[python] Python: Select subset from list based on index set

I have several lists having all the same number of entries (each specifying an object property):

property_a = [545., 656., 5.4, 33.]
property_b = [ 1.2,  1.3, 2.3, 0.3]
...

and list with flags of the same length

good_objects = [True, False, False, True]

(which could easily be substituted with an equivalent index list:

good_indices = [0, 3]

What is the easiest way to generate new lists property_asel, property_bsel, ... which contain only the values indicated either by the True entries or the indices?

property_asel = [545., 33.]
property_bsel = [ 1.2, 0.3]

This question is related to python list

The answer is


You could just use list comprehension:

property_asel = [val for is_good, val in zip(good_objects, property_a) if is_good]

or

property_asel = [property_a[i] for i in good_indices]

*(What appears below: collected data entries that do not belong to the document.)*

(** * Data preprocessing workshop: the notebook code and its properties

    The workshop notebooks contain little code of their own: the helper
    [return_mileage], the binary-encoding lambda, and a handful of
    statements that call pandas and scikit-learn.  This file embeds that
    code over a small model of the Python values a DataFrame cell can
    hold, a backtracking model of [re.findall], and models of the few
    pandas / scikit-learn operations the statements call, each written
    from the behaviour the notebooks show and the libraries document. *)

From Stdlib Require Import String Ascii List ZArith QArith Bool Lia Permutation.
Import ListNotations.

Close Scope Q_scope.
Open Scope nat_scope.

(** ** Python values *)

Module Py.

(** A binary64 number is represented by the rational it denotes.  No
    arithmetic is done on floats in this file; [float] rounds the
    decimal it reads to the nearest of them. *)
Inductive pyfloat : Type :=
| NaN
| Inf (negative : bool)
| Fin (q : Q).

(** The objects a cell of a DataFrame read from CSV or JSON holds. *)
Inductive value : Type :=
| VNone
| VBool (b : bool)
| VInt (z : Z)
| VFloat (f : pyfloat)
| VStr (s : string).

Inductive exn : Type := IndexError | ValueError | KeyError | TypeError.

(** A call either returns or raises. *)
Inductive outcome (A : Type) : Type :=
| Ret (a : A)
| Raise (e : exn).

Arguments Ret {A} a.
Arguments Raise {A} e.

Definition bind {A B : Type} (m : outcome A) (k : A -> outcome B) : outcome B :=
  match m with
  | Ret a => k a
  | Raise e => Raise e
  end.

(** [isinstance(v, str)] *)
Definition isinstance_str (v : value) : bool :=
  match v with
  | VStr _ => true
  | _ => false
  end.

(** bool, int and float compare by numeric value. *)
Definition as_number (v : value) : option pyfloat :=
  match v with
  | VBool b => Some (Fin (if b then 1%Q else 0%Q))
  | VInt z => Some (Fin (inject_Z z))
  | VFloat f => Some f
  | _ => None
  end.

Definition float_eq (f g : pyfloat) : bool :=
  match f, g with
  | Fin p, Fin q => Qeq_bool p q
  | Inf a, Inf b => Bool.eqb a b
  | _, _ => false
  end.

(** [a == b] *)
Definition py_eq (a b : value) : bool :=
  match a, b with
  | VNone, VNone => true
  | VStr s, VStr t => String.eqb s t
  | _, _ =>
      match as_number a, as_number b with
      | Some x, Some y => float_eq x y
      | _, _ => false
      end
  end.

(** [pd.isna(v)]: None and NaN are the missing values. *)
Definition isna (v : value) : bool :=
  match v with
  | VNone => true
  | VFloat NaN => true
  | _ => false
  end.

Definition len {A : Type} (l : list A) : nat := length l.

End Py.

The latter one is faster because there are fewer good_indices than the length of property_a, assuming good_indices are precomputed instead of generated on-the-fly.


Edit: The first option is equivalent to itertools.compress available since Python 2.7/3.1. See @Gary Kerr's answer.

property_asel = list(itertools.compress(property_a, good_objects))

Matlab and Scilab languages offer a simpler and more elegant syntax than Python for the question you're asking, so I think the best you can do is to mimic Matlab/Scilab by using the Numpy package in Python. By doing this the solution to your problem is very concise and elegant:

from numpy import *
property_a = array([545., 656., 5.4, 33.])
property_b = array([ 1.2,  1.3, 2.3, 0.3])
good_objects = [True, False, False, True]
good_indices = [0, 3]
property_asel = property_a[good_objects]
property_bsel = property_b[good_indices]

Numpy tries to mimic Matlab/Scilab but it comes at a cost: you need to declare every list with the keyword "array", something which will overload your script (this problem doesn't exist with Matlab/Scilab). Note that this solution is restricted to arrays of number, which is the case in your example.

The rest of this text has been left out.